Thor hadn’t planned this. He had no idea where it was going, but he didn’t care. Kissing her was—
“Isaksen, this is Jones.”
For helvede. Damn it.
Thor broke the kiss, looked into Samantha’s eyes. “We’re not finished.”
“Isaksen, you copy?”
He yanked his radio off his waistband. “Isaksen here.”
“Hardin wants to see you right away—both you and Dr. Park.”
* * *
Samantha walked beside Thor down to the office wing, her lips still tingling, excitement shivering through her. She’d done it. She’d surprised them both. She’d kissed him. She wasn’t usually that brave with men.
He hadn’t pushed her away. Instead, he’d kissed her back.
It had been as amazing as she’d hoped it would be, the kind of kiss she’d fantasized about but never experienced. He hadn’t rushed her, instead taking his time, his body hard against hers, his arms strong around her.
Now, he walked beside her, awareness stretching between them even though they weren’t touching, his words echoing through her mind.
We’re not finished.
God, she hoped not. She wasn’t sure why Steve wanted to see them, but she hoped she and Thor would pick up where they’d left off afterward.
Someone was practicing in the music room, chords of electric guitar drifting down the hallway. Up ahead, Ryan and a couple of his firefighter buddies left the B1 Lounge, probably heading to bed. It was getting late.
She followed Thor into Steve’s office, found Steve sitting in his office chair, arms crossed over his chest, his expression dark. He didn’t acknowledge them at first but sat, staring at nothing. He looked distressed.
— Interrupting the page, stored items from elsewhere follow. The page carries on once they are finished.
(** [any]: what an interface holds; a number must fit a [float64]. *)

(** The exponent a literal ends with, and its significant digits without the point,
    as [m * 10 ^ e]. *)
Definition decimal (lit : bytes) : Z * Z :=
  let '(_, s0) := minus_part lit in
  let '(i, s1) := span_digits s0 in
  let '(f, s2) := match s1 with x2e :: r => span_digits r | _ => ([], s1) end in
  let e := match s2 with
           | [] => 0
           | _ :: r => match r with
                       | x2d :: r' => - default 0 (magnitude r')
                       | x2b :: r' => default 0 (magnitude r')
                       | _ => default 0 (magnitude r)
                       end
           end in
  (default 0 (digits 0 (i ++ f)), e - Z.of_nat (length f)).

(** Half a unit in the last place above the largest [float64]. *)
Definition float_limit : Z := 2 ^ 1024 - 2 ^ 970.

(** Whether [strconv.ParseFloat] reports a range error.  The decimal exponent decides
    unless the value is near the limit. *)
Definition out_of_range (lit : bytes) : bool :=
  let '(m, e) := decimal lit in
  if m =? 0 then false else
  let magnitude10 := Z.of_nat (String.length (pretty m)) + e in
  if 310 <? magnitude10 then true
  else if magnitude10 <? 309 then false
  else if 0 <=? e then float_limit <=? m * 10 ^ e else float_limit * 10 ^ (- e) <=? m.

Fixpoint any_ok (j : json) : bool :=
  match j with
  | JNum lit => negb (out_of_range lit)
  | JArr js => forallb any_ok js
  | JObj ms => forallb (fun m => any_ok m.2) ms
  | _ => true
  end.

(** [var m map[string]any; json.Unmarshal(s, &m)]; null gives the nil map. *)
Definition UnmarshalMap (s : bytes) : option (list (bytes * json)) :=
  j ← Unmarshal s;
  if any_ok j then match j with JObj ms => Some ms | JNull => Some [] | _ => None end else None.

(** [m[key]]: of two members of one name the last one counts. *)
Definition lookup_any (ms : list (bytes * json)) (key : string) : option json :=
  snd <$> List.find (fun m => bool_decide (m.1 = to_bytes key)) (reverse ms).

(** [m[key].(string)] *)
Definition lookup_string (ms : list (bytes * json)) (key : string) : option bytes :=
  match lookup_any ms key with Some (JStr s) => Some s | _ => None end.

(** A JSON text, written here with single quotes. *)
Definition text (s : string) : bytes := (fun b => if bool_decide (b = x27) then x22 else b) <$> to_bytes s.

Example parse_mixed :
  Unmarshal (text " {'a':[1,-0.5e+3,null , true],'b':'x\u00e9\n','c':{}} ") =
  Some (JObj [(to_bytes "a", JArr [JNum (to_bytes "1"); JNum (to_bytes "-0.5e+3"); JNull; JBool true]);
              (to_bytes "b", JStr [x78; xc3; xa9; x0a]); (to_bytes "c", JObj [])]).
Proof. vm_compute. reflexivity. Qed.

Example indent_mixed : of_bytes <$> Indent [] (to_bytes "  ") (text "{'a':[1,{} ],'b{':'\'[,','c':[]}") =
  Some (of_bytes (text "{
  'a': [
    1,
    {}
  ],
  'b{': '\'[,',
  'c': []
}")).
Proof. vm_compute. reflexivity. Qed.

Example parse_rejects : (fun s => Unmarshal (to_bytes s)) <$> ["01"; "1."; "[1,]"; "{1:2}"; "nul"; "1 2"; ""; "-"]%string
  = replicate 8 None.
Proof. vm_compute. reflexivity. Qed.

Example limits : (fun s => out_of_range (to_bytes s)) <$>
  ["1e308"; "1.7976931348623157e308"; "1.7976931348623159e308"; "-1e309"; "0e999999"; "1e99999999999"]%string
  = [false; false; true; true; false; true].
Proof. vm_compute. reflexivity. Qed.

End Json.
When he said nothing, Samantha said his name. “Steve? Are you okay?”
“You wanted to see us?” Thor asked.
He looked more upset than Samantha had ever seen him, his jaw tight. “I just heard from Katherine Reyna. She’s the Special Deputy US Marshal on station at McMurdo. She had some news you’ll want to hear.”
Samantha’s thoughts jumped to the pilot who’d flown them to the crash site, but he’d made it safely back to McMurdo. It couldn’t be t
hat. The Russians, then?
“Patty’s body made it back to the US. Her family met her at the airport.”
Samantha’s heart hurt for them. “I can’t imagine how hard that was.”
“Yeah, well, it gets harder.”
Her stomach knotted.
What the hell did that mean?
Steve continued. “Her family didn’t want to wait for the coroner’s office and paid for an independent autopsy. The results came back a few hours ago. Patty didn’t die of natural causes. The medical examiner ruled it a homicide. Methanol poisoning.”
“She was … She was murdered?” The blood seemed to drain from Samantha’s head, her knees going weak, the room tilting on its axis.
Strong arms caught her. “Hardin, get up. Move!”
Thor settled her in Steve’s chair, knelt beside her. “Put your head between your knees. Just breathe, Samantha.”
He stroked her hair, his face close to hers. “In. Out. That’s good.”
Steve began to speak again, but Thor stopped him.
“Whatever you need to say can wait until she’s had a chance to recover.”
“Should we take her to medical?”
Samantha shook her head, slowly sat upright. “No. I’m okay.”
But she wasn’t. Not really. Someone had killed Patty. Someone had poisoned her, stolen her life. Her death hadn’t been a random tragedy. It had been a deliberate act.
Thor stood, a hand resting reassuringly on her shoulder.
“W-who could have done this? Who would want to hurt Patty?”
Steve shook his head. “I don’t know. But Reyna wants you to investigate, Isaksen. She can’t make it here to do it herself, so she wants you to be her eyes and ears. She wants to deputize you and your men.”
Thor doubted Cobra would consent to that. “We’re not detectives.”
“You guys are the closest thing to law enforcement we have on station.”
But Samantha’s mind raced, her thoughts scattered. “Methanol poisoning? Methanol has two carbon atoms. Ethanol has one. If I’d gotten to her sooner… If we’d known what it was…”
She lowered her head to her knees again, breathed, her body trembling.